Segment Start: DATA SUPPLIED

(** With fewer than four fields, [l[3]] is out of range. *)
Lemma sample_line_short line st t :
  int_of_string (first_field line) = OK t ->
  (List.length (fields line) < 4)%nat ->
  sample_line line st = Raise IndexError.
Proof.
  intros H L. unfold sample_line. rewrite first_field_index. simpl.
  rewrite H. unfold index at 1.
  replace (nth_error (map Str (fields line)) 3) with (@None value);
    [reflexivity|].
  symmetry. apply nth_error_None. rewrite length_map. lia.
Qed.

(** A pupil size equal to zero overrides both gaze coordinates. *)
Lemma sample_line_zero_size line st t s3 f3 :
  int_of_string (first_field line) = OK t ->
  nth_error (fields line) 3 = Some s3 ->
  float_of_string s3 = OK f3 ->
  feqb f3 zero = true ->
  sample_line line st =
  OK (Locals.append_sample zero zero f3 (t - Locals.starttime st) t st).
Proof.
  unfold sample_line, first_field. intros H0 H3 Hf Hz.
  destruct (fields line) as [|a [|b [|c [|d rest]]]]; try discriminate.
  simpl in H0, H3. injection H3 as ->.
  cbn [map index nth_error bind int float setitem].
  rewrite H0. cbn [bind]. rewrite Hf. cbn [bind]. rewrite Hz.
  cbn [map index nth_error bind int float setitem].
  rewrite H0, Hf. reflexivity.
Qed.

(** C4: a sample line parsed inside an open trial whose fourth field is
    read by [float] as a value equal to zero appends 0.0 to [x] and to
    [y], whatever its second and third fields hold, together with the
    pupil size, the time relative to [starttime] and the tracker time. *)
Theorem C4_zero_pupil_size_zeroes_gaze :
  forall start stop missing fl line st st1 t s3 f3,
    open_at start stop fl line st st1 ->
    recognized line = false ->
    int_of_string (first_field line) = OK t ->
    nth_error (fields line) 3 = Some s3 ->
    float_of_string s3 = OK f3 ->
    feqb f3 zero = true ->
    step start stop missing fl st line =
    OK (Locals.append_sample zero zero f3 (t - Locals.starttime st1) t st1).
Proof.
  intros start stop missing fl line st st1 t s3 f3 Ho Hr H0 H3 Hf Hz.
  rewrite (step_open _ _ _ _ _ _ _ Ho).
  rewrite parse_line_unrecognized by assumption.
  eapply sample_line_zero_size; eauto.
Qed.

Segment End: DATA SUPPLIED

» **ACTIVITY**
Print all the data exactly as shown above.

» **EXPECTED ANSWER**
(** With fewer than four fields, [l[3]] is out of range. *)
Lemma sample_line_short line st t :
  int_of_string (first_field line) = OK t ->
  (List.length (fields line) < 4)%nat ->
  sample_line line st = Raise IndexError.
Proof.
  intros H L. unfold sample_line. rewrite first_field_index. simpl.
  rewrite H. unfold index at 1.
  replace (nth_error (map Str (fields line)) 3) with (@None value);
    [reflexivity|].
  symmetry. apply nth_error_None. rewrite length_map. lia.
Qed.

(** A pupil size equal to zero overrides both gaze coordinates. *)
Lemma sample_line_zero_size line st t s3 f3 :
  int_of_string (first_field line) = OK t ->
  nth_error (fields line) 3 = Some s3 ->
  float_of_string s3 = OK f3 ->
  feqb f3 zero = true ->
  sample_line line st =
  OK (Locals.append_sample zero zero f3 (t - Locals.starttime st) t st).
Proof.
  unfold sample_line, first_field. intros H0 H3 Hf Hz.
  destruct (fields line) as [|a [|b [|c [|d rest]]]]; try discriminate.
  simpl in H0, H3. injection H3 as ->.
  cbn [map index nth_error bind int float setitem].
  rewrite H0. cbn [bind]. rewrite Hf. cbn [bind]. rewrite Hz.
  cbn [map index nth_error bind int float setitem].
  rewrite H0, Hf. reflexivity.
Qed.

(** C4: a sample line parsed inside an open trial whose fourth field is
    read by [float] as a value equal to zero appends 0.0 to [x] and to
    [y], whatever its second and third fields hold, together with the
    pupil size, the time relative to [starttime] and the tracker time. *)
Theorem C4_zero_pupil_size_zeroes_gaze :
  forall start stop missing fl line st st1 t s3 f3,
    open_at start stop fl line st st1 ->
    recognized line = false ->
    int_of_string (first_field line) = OK t ->
    nth_error (fields line) 3 = Some s3 ->
    float_of_string s3 = OK f3 ->
    feqb f3 zero = true ->
    step start stop missing fl st line =
    OK (Locals.append_sample zero zero f3 (t - Locals.starttime st1) t st1).
Proof.
  intros start stop missing fl line st st1 t s3 f3 Ho Hr H0 H3 Hf Hz.
  rewrite (step_open _ _ _ _ _ _ _ Ho).
  rewrite parse_line_unrecognized by assumption.
  eapply sample_line_zero_size; eauto.
Qed.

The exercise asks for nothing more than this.